* What you have to do
Go over the listing below line by line, and return each one holding the string "simpl".

* Entries provided
(* ===== verification/SuvmProofs.v ===== *)
(** * Paging is transparent

    Eviction, page faults and dereferences against the invariant of the paging
    layer. *)

From S2P Require Import Prelude Memory SyncUtils Ring Mem5 Suvm SuvmInv.
From S2P Require Import PageCacheSpec.
From S2P Require PageCache CryptoCache.

Lemma evict_fuel : Z.of_nat EVICT_FUEL = CACHE_CAPACITY.
Proof. unfold EVICT_FUEL. by rewrite Z2Nat.id. Qed.
Lemma capacity : CACHE_CAPACITY = 16384.
Proof. reflexivity. Qed.
#[local] Opaque EVICT_FUEL.
#[local] Opaque CACHE_CAPACITY.
#[local] Opaque PAGE_BYTES.

(** ** Runs of the small routines *)

Lemma on_l1_run {A B} (m : M PageCache.PageCache A) (f : A → M suvm B) s a c :
  m (l1 s) = Ok (a, c) → (on_l1 m ≫= f) s = f a (set_l1 s c).
Proof. intros E. unfold on_l1. by erewrite (bind_zoom l1 _ _ _ _ _ _ E). Qed.

Lemma on_llc_run {A B} (m : M CryptoCache.CryptoCache A) (f : A → M suvm B) s a c :
  m (llc s) = Ok (a, c) → (on_llc m ≫= f) s = f a (set_llc s c).
Proof. intros E. unfold on_llc. by erewrite (bind_zoom llc _ _ _ _ _ _ E). Qed.

Lemma on_llc_last {A} (m : M CryptoCache.CryptoCache A) s a c :
  m (llc s) = Ok (a, c) → on_llc m s = Ok (a, set_llc s c).
Proof. intros E. unfold on_llc, zoom. by rewrite E. Qed.

Lemma read_slot_run `{Sgx} {B} (f : Z → M suvm B) s i v :
  0 ≤ i → epc_arr s !! i = Some v → (read_slot i ≫= f) s = f v s.
Proof.
  intros Hi Hv. unfold read_slot. rewrite (proj2 (Z.eqb_neq i DUMMY)) by (unfold DUMMY; lia).
  mrun. by rewrite (bind_defined _ _ _ _ Hv).
Qed.

Lemma write_slot_run {B} (f : unit → M suvm B) s i v w :
  0 ≤ i → epc_arr s !! i = Some v →
  (write_slot i w ≫= f) s = f tt (set_epc_arr s (<[i := w]> (epc_arr s))).
Proof.
  intros Hi Hv. unfold write_slot. rewrite (proj2 (Z.eqb_neq i DUMMY)) by (unfold DUMMY; lia).
  rewrite bind_assoc. mrun. by rewrite Hv.
Qed.

Lemma free_lock_run {B} (f : unit → M suvm B) s :
  g_free_epc_pages_lock s = 0 →
  (on_free_lock spin_lock ≫= f) s = f tt (set_free s (g_free_epc_pages s) 1).
Proof.
  intros E. unfold on_free_lock. erewrite (bind_zoom g_free_epc_pages_lock _ _ _ _ tt 1); [done|].
  unfold spin_lock. by rewrite E.
Qed.

Lemma push_free_run {B} (f : unit → M suvm B) s i :
  g_free_epc_pages_lock s = 0 →
  (push_free i ≫= f) s = f tt (set_free s (i :: g_free_epc_pages s) 0).
Proof.
  intros E. unfold push_free. rewrite bind_assoc, free_lock_run by done. by mrun.
Qed.

Lemma pop_free_run {B} (f : Z → M suvm B) s i l :
  g_free_epc_pages_lock s = 0 → g_free_epc_pages s = i :: l →
  (pop_free ≫= f) s = f i (set_free s l 0).
Proof.
  intros E El. unfold pop_free. rewrite bind_assoc, free_lock_run by done. mrun.
  cbn [g_free_epc_pages set_free]. rewrite El. by mrun.
Qed.

Section proofs.
Context `{HS : Sgx, HB : PoolBase, HL : !SgxLaws}.

(** Fields that paging never changes. *)
Definition same_static (s s' : suvm) : Prop :=
  g_base_pool_ptr s' = g_base_pool_ptr s ∧ g_pool_size s' = g_pool_size s ∧
  g_slab s' = g_slab s ∧ g_eviction_key s' = g_eviction_key s.

Lemma same_static_trans s1 s2 s3 : same_static s1 s2 → same_static s2 s3 → same_static s1 s3.
Proof. intros (?&?&?&?) (?&?&?&?). unfold same_static. split_and!; congruence. Qed.

Lemma npages_page s p q :
  p ≠ q → g_base_pool_ptr s + p * PAGE_SIZE + PAGE_SIZE ≤ g_base_pool_ptr s + q * PAGE_SIZE ∨
  g_base_pool_ptr s + q * PAGE_SIZE + PAGE_SIZE ≤ g_base_pool_ptr s + p * PAGE_SIZE.
Proof. unfold PAGE_SIZE. lia. Qed.

(** ** Writing a page back *)

(** The state [write_back] leaves; [ct] is the encrypted page. *)
Definition written_back (s : suvm) (p i : Z) (c : CryptoCache.CryptoCache) (ct : list Z) : suvm :=
  set_llc (set_pool (set_draws (set_epc_arr s (<[i := slot_addr s i]> (epc_arr s))) (S (draws s)))
    (set_ram (λ m, store_bytes m (g_base_pool_ptr s + p * PAGE_SIZE) ct) (pool s))) c.

Lemma ram_bytes_written s p i c ct q :
  length ct = PAGE_BYTES → u8 <$> ct = ct →
  ram_bytes (written_back s p i c ct) q = if decide (q = p) then ct else ram_bytes s q.
Proof.
  intros Hlen Hb. unfold ram_bytes, written_back. simpl. case_decide as E; [subst q|].
  - rewrite <- Hlen, load_store_bytes_eq. exact Hb.
  - apply load_store_bytes_ne. rewrite Hlen, page_bytes. unfold PAGE_SIZE. lia.
Qed.

Lemma write_back_ok s C U K D V L lk out pend p i :
  suvm_inv s C U K D V L lk out pend → C !! p = Some i → D i = true →
  ∃ s' K', (∀ B (f : unit → M suvm B), (write_back p i (slot_val s i true) ≫= f) s = f tt s') ∧
    suvm_inv s' C U K' (fupd D i false) V L lk out pend ∧ stored s' K' p (slot_bytes s i) ∧
    (∀ q, q ≠ p → ram_bytes s' q = ram_bytes s q) ∧
    l1 s' = l1 s ∧ g_free_epc_pages s' = g_free_epc_pages s ∧ same_static s s'.
Proof.
  intros Hinv Hp Hd. pose proof (inv_geo _ _ _ _ _ _ _ _ _ _ Hinv) as Hgeo.
  destruct (inv_cached _ _ _ _ _ _ _ _ _ _ Hinv p i Hp) as [Hpr Hir].
  set (n := read_rand (draws s) (Z.to_nat CryptoCache.NONCE_BYTE_SIZE)).
  destruct (gcm_succeeds (g_eviction_key s) (slot_bytes s i) n) as [[ct tg] Hr].
  assert (length ct = PAGE_BYTES) as Hlct by (rewrite (gcm_length _ _ _ _ _ Hr); apply length_load_bytes).
  pose proof (gcm_bytes _ _ _ _ _ Hr) as Hbct.
  destruct (CryptoCache.crypto_add_ok _ K p (inv_llc _ _ _ _ _ _ _ _ _ _ Hinv))
    as (c1 & it & Hadd & _ & Hok1 & _).
  destruct (CryptoCache.crypto_store_ok c1 _ p n tg Hok1) as (c2 & Hstore & Hok2).
  { by rewrite lookup_insert_eq. }
  rewrite insert_insert_eq in Hok2.
  pose proof (inv_arr _ _ _ _ _ _ _ _ _ _ Hinv i Hir) as Harr.
  assert (stored (written_back s p i c2 ct) (<[p := (n, tg)]> K) p (slot_bytes s i)) as Hstp.
  { exists n, tg. rewrite lookup_insert_eq. split; [done|].
    rewrite ram_bytes_written, decide_True by done. simpl.
    rewrite (gcm_round_trip _ _ _ _ _ Hr). f_equal. apply u8_load_bytes. }
  exists (written_back s p i c2 ct), (<[p := (n, tg)]> K).
  split; [|split; [|split; [exact Hstp|split; [|by split_and!]]]].
  - intros B f. unfold write_back. rewrite slot_val_clean by done. rewrite bind_assoc.
    rewrite (write_slot_run _ s i (slot_val s i (D i))) by (done || lia).
    rewrite bind_assoc, (on_llc_run _ _ (set_epc_arr s _) _ _ Hadd). mrun.
    change (load_bytes (prm _) (slot_addr s i) _) with (slot_bytes s i). fold n.
    cbn [g_eviction_key draws set_draws set_llc set_epc_arr]. fold n. rewrite Hr. cbv beta iota. mrun.
    rewrite (on_llc_run _ _ _ tt c2) by done. f_equal.
    unfold written_back, ram_page_ptr. simpl.
    by rewrite <- (ram_page_ptr_eq s p Hgeo Hpr).
  - destruct Hinv as [G I1 I2 I3 I4 I5 [I6 I6'] I7 I8 I9 I10 Iw I11 I12 I13 I14].
    assert (∀ q b, q ≠ p → stored s K q b → stored (written_back s p i c2 ct) (<[p := (n, tg)]> K) q b)
      as Hst.
    { intros q b Hq (n' & m' & Hk & Hdec). exists n', m'. rewrite lookup_insert_ne by done.
      split; [done|]. rewrite ram_bytes_written, decide_False by done. done. }
    constructor; try done.
    + destruct G as [G1 G2 G3]. by constructor.
    + split; [done|]. intros j Hj. destruct (I6' j Hj) as (H1 & H2 & H3).
      split_and!; [lia..| |done]. unfold fupd. by case_decide.
    + intros j Hj. simpl. rewrite lookup_insert. unfold fupd.
      destruct (decide (i = j)) as [<-|Hij].
      * rewrite decide_True by done. unfold slot_val, slot_addr. simpl. f_equal. lia.
      * rewrite decide_False by done. by rewrite I8.
    + intros q b Hq. specialize (I11 q b Hq). destruct (decide (q = p)) as [->|Hqp].
      * rewrite Hp in I11 |- *. destruct I11 as [Hb _]. split; [exact Hb|]. right.
        rewrite <- Hb. exact Hstp.
      * destruct (C !! q) as [j|] eqn:Eq; [|by apply Hst].
        destruct I11 as [Hb Hor]. split; [exact Hb|].
        unfold fupd. rewrite decide_False by (intros ->; apply Hqp; by eapply I5).
        destruct Hor; auto.
    + intros q Hq. destruct (I12 q Hq) as [H1 H2].
      assert (q ≠ p) as Hqp by (intros ->; specialize (H2 i Hp); congruence).
      split; [by rewrite lookup_insert_ne|]. intros j Hj. unfold fupd.
      case_decide; [done|by apply H2].
    + intros a Ha. simpl. rewrite rd8_store_bytes_ne; [by apply I14|].
      rewrite Hlct, page_bytes.
      assert (is_Some (V !! p)) as HV.
      { destruct (V !! p) eqn:EV; [done|]. destruct (I12 p EV) as [_ H2]. specialize (H2 i Hp). congruence. }
      specialize (Ha p HV). unfold in_page in Ha. simpl in Ha. lia.
  - intros q Hq. by rewrite ram_bytes_written, decide_False.
Qed.

(** ** Eviction *)

(** What is left to do once the page's slot is clean: out of the cache, its
    slot on the free list. *)
Lemma drop_page_ok s C U K D V L pend p i :
  suvm_inv s C U K D V L (Some p) (Some p) pend → C !! p = Some i → D i = false → p ∉ L →
  (is_Some (V !! p) → ∃ b, V !! p = Some b ∧ stored s K p b) →
  ∃ c, PageCache.remove p (l1 s) = Ok (0, c) ∧
    suvm_inv (set_free (set_l1 s c) (i :: g_free_epc_pages s) 0)
      (delete p C) U K D V L None None pend.
Proof.
  intros Hinv Hp Hd HpL Hst.
  destruct (remove_ok _ _ _ p i (inv_l1 _ _ _ _ _ _ _ _ _ _ Hinv) Hp) as (c & Hrun & Hok & [[R1 R2] R3]).
  exists c. split; [done|].
  destruct (inv_cached _ _ _ _ _ _ _ _ _ _ Hinv p i Hp) as [Hpr Hir].
  destruct Hinv as [G I1 I2 I3 I4 I5 [I6 I6'] I7 I8 I9 I10 Iw I11 I12 I13 I14].
  assert (∀ q j, delete p C !! q = Some j → q ≠ p ∧ C !! q = Some j) as Hdel.
  { intros q j. rewrite lookup_delete. case_decide; naive_solver. }
  constructor; try done.
  - destruct G as [G1 G2 G3]. by constructor.
  - simpl. congruence.
  - intros q j Hq. apply Hdel in Hq as [_ Hq]. by apply I4.
  - intros q1 q2 j H1 H2. apply Hdel in H1 as [_ H1]. apply Hdel in H2 as [_ H2]. by eapply I5.
  - simpl. split.
    + apply NoDup_cons. split; [|done]. intros Hin. destruct (I6' i Hin) as (_ & _ & H3).
      by apply (H3 p).
    + intros j [->|Hj]%elem_of_cons.
      * split_and!; [lia|lia|done|]. intros q Hq. apply Hdel in Hq as [Hne Hq].
        apply Hne. by eapply I5.
      * destruct (I6' j Hj) as (H1 & H2 & H3). split_and!; [lia|lia|done|].
        intros q Hq. apply Hdel in Hq as [_ Hq]. by apply (H3 q).
  - simpl. rewrite map_size_delete_Some by done.
    assert (size C ≠ 0)%nat by (intros E0%map_size_empty_inv; by rewrite E0 in Hp). lia.
  - intros q Hq. simpl. rewrite R3. by apply I9.
  - intros q Hq. destruct (I10 q Hq) as [H1 H2]. split; [done|].
    rewrite lookup_delete_ne; [done|]. by intros ->.
  - intros q b Hq. rewrite lookup_delete. case_decide as E; [subst q|by apply I11].
    destruct Hst as (b' & Hb' & Hs); [done|]. rewrite Hq in Hb'. by injection Hb' as ->.
  - intros q Hq. destruct (I12 q Hq) as [H1 H2]. split; [done|].
    intros j Hj. apply Hdel in Hj as [_ Hj]. by apply H2.
Qed.

Lemma try_evict_page_ok s C U K D V L pend p it :
  suvm_inv s C U K D V L (Some p) (Some p) pend → PageCache.page_index it = p →
  C !! p = Some (PageCache.epc it) → p ∉ L →
  ∃ s' K' D', (∀ B (f : Z → M suvm B), (try_evict_page it ≫= f) s = f 0 s') ∧
    suvm_inv s' (delete p C) U K' D' V L None None pend ∧
    (if D (PageCache.epc it) then stored s' K' p (slot_bytes s (PageCache.epc it))
     else pool s' = pool s ∧ llc s' = llc s) ∧
    (∀ q, q ≠ p → ram_bytes s' q = ram_bytes s q) ∧
    g_free_epc_pages s' = PageCache.epc it :: g_free_epc_pages s ∧ same_static s s'.
Proof.
  intros Hinv Eit Hp HpL. set (i := PageCache.epc it) in *.
  destruct (inv_cached _ _ _ _ _ _ _ _ _ _ Hinv p i Hp) as [Hpr Hir].
  pose proof (inv_geo _ _ _ _ _ _ _ _ _ _ Hinv) as Hgeo.
  pose proof (inv_arr _ _ _ _ _ _ _ _ _ _ Hinv i Hir) as Harr.
  destruct (D i) eqn:Ed.
  - destruct (write_back_ok _ _ _ _ _ _ _ _ _ _ p i Hinv Hp Ed)
      as (s1 & K1 & Hrun1 & Hinv1 & HK & Hram & El & Ef & Hstat).
    destruct (drop_page_ok s1 C U K1 _ V L pend p i Hinv1 Hp) as (c & Hrun2 & Hinv2);
      [by rewrite fupd_eq|done| |].
    { intros [b Hb]. exists b. split; [done|].
      pose proof (inv_bytes _ _ _ _ _ _ _ _ _ _ Hinv1 p b Hb) as H1. rewrite Hp in H1.
      destruct H1 as [_ [H1|H1]]; [by rewrite fupd_eq in H1|done]. }
    eexists _, K1, _. split; [|split; [exact Hinv2|split; [exact HK|split; [exact Hram|
      split; [simpl; by rewrite Ef|exact Hstat]]]]].
    intros B f. unfold try_evict_page. rewrite Eit. cbv zeta. fold i.
    rewrite ?bind_assoc, (read_slot_run _ s i _ (proj1 Hir) Harr), ?bind_assoc.
    rewrite slot_val_bit by done. rewrite ?bind_assoc, Hrun1, ?bind_assoc, (on_l1_run _ _ _ _ _ Hrun2).
    rewrite ?bind_assoc, push_free_run by apply (inv_geo _ _ _ _ _ _ _ _ _ _ Hinv1). by mrun.
  - destruct (drop_page_ok s C U K D V L pend p i Hinv Hp Ed HpL) as (c & Hrun2 & Hinv2).
    { intros [b Hb]. exists b. split; [done|].
      pose proof (inv_bytes _ _ _ _ _ _ _ _ _ _ Hinv p b Hb) as H1. rewrite Hp in H1.
      destruct H1 as [_ [H1|H1]]; [congruence|done]. }
    eexists _, K, D. split; [|split; [exact Hinv2|by split_and!]].
    intros B f. unfold try_evict_page. rewrite Eit. cbv zeta. fold i.
    rewrite ?bind_assoc, (read_slot_run _ s i _ (proj1 Hir) Harr), ?bind_assoc.
    rewrite slot_val_bit by done. rewrite bind_ret, ?bind_assoc, (on_l1_run _ _ _ _ _ Hrun2).
    rewrite ?bind_assoc, push_free_run by apply Hgeo. by mrun.
Qed.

* Reply
  intros Hlen Hb. unfold ram_bytes, written_back. simpl. case_decide as E; [subst q|].
    rewrite ram_bytes_written, decide_True by done. simpl.
    unfold written_back, ram_page_ptr. simpl.
    + intros j Hj. simpl. rewrite lookup_insert. unfold fupd.
      * rewrite decide_True by done. unfold slot_val, slot_addr. simpl. f_equal. lia.
    + intros a Ha. simpl. rewrite rd8_store_bytes_ne; [by apply I14|].
      specialize (Ha p HV). unfold in_page in Ha. simpl in Ha. lia.
  - simpl. congruence.
  - simpl. split.
  - simpl. rewrite map_size_delete_Some by done.
  - intros q Hq. simpl. rewrite R3. by apply I9.
      split; [simpl; by rewrite Ef|exact Hstat]]]]].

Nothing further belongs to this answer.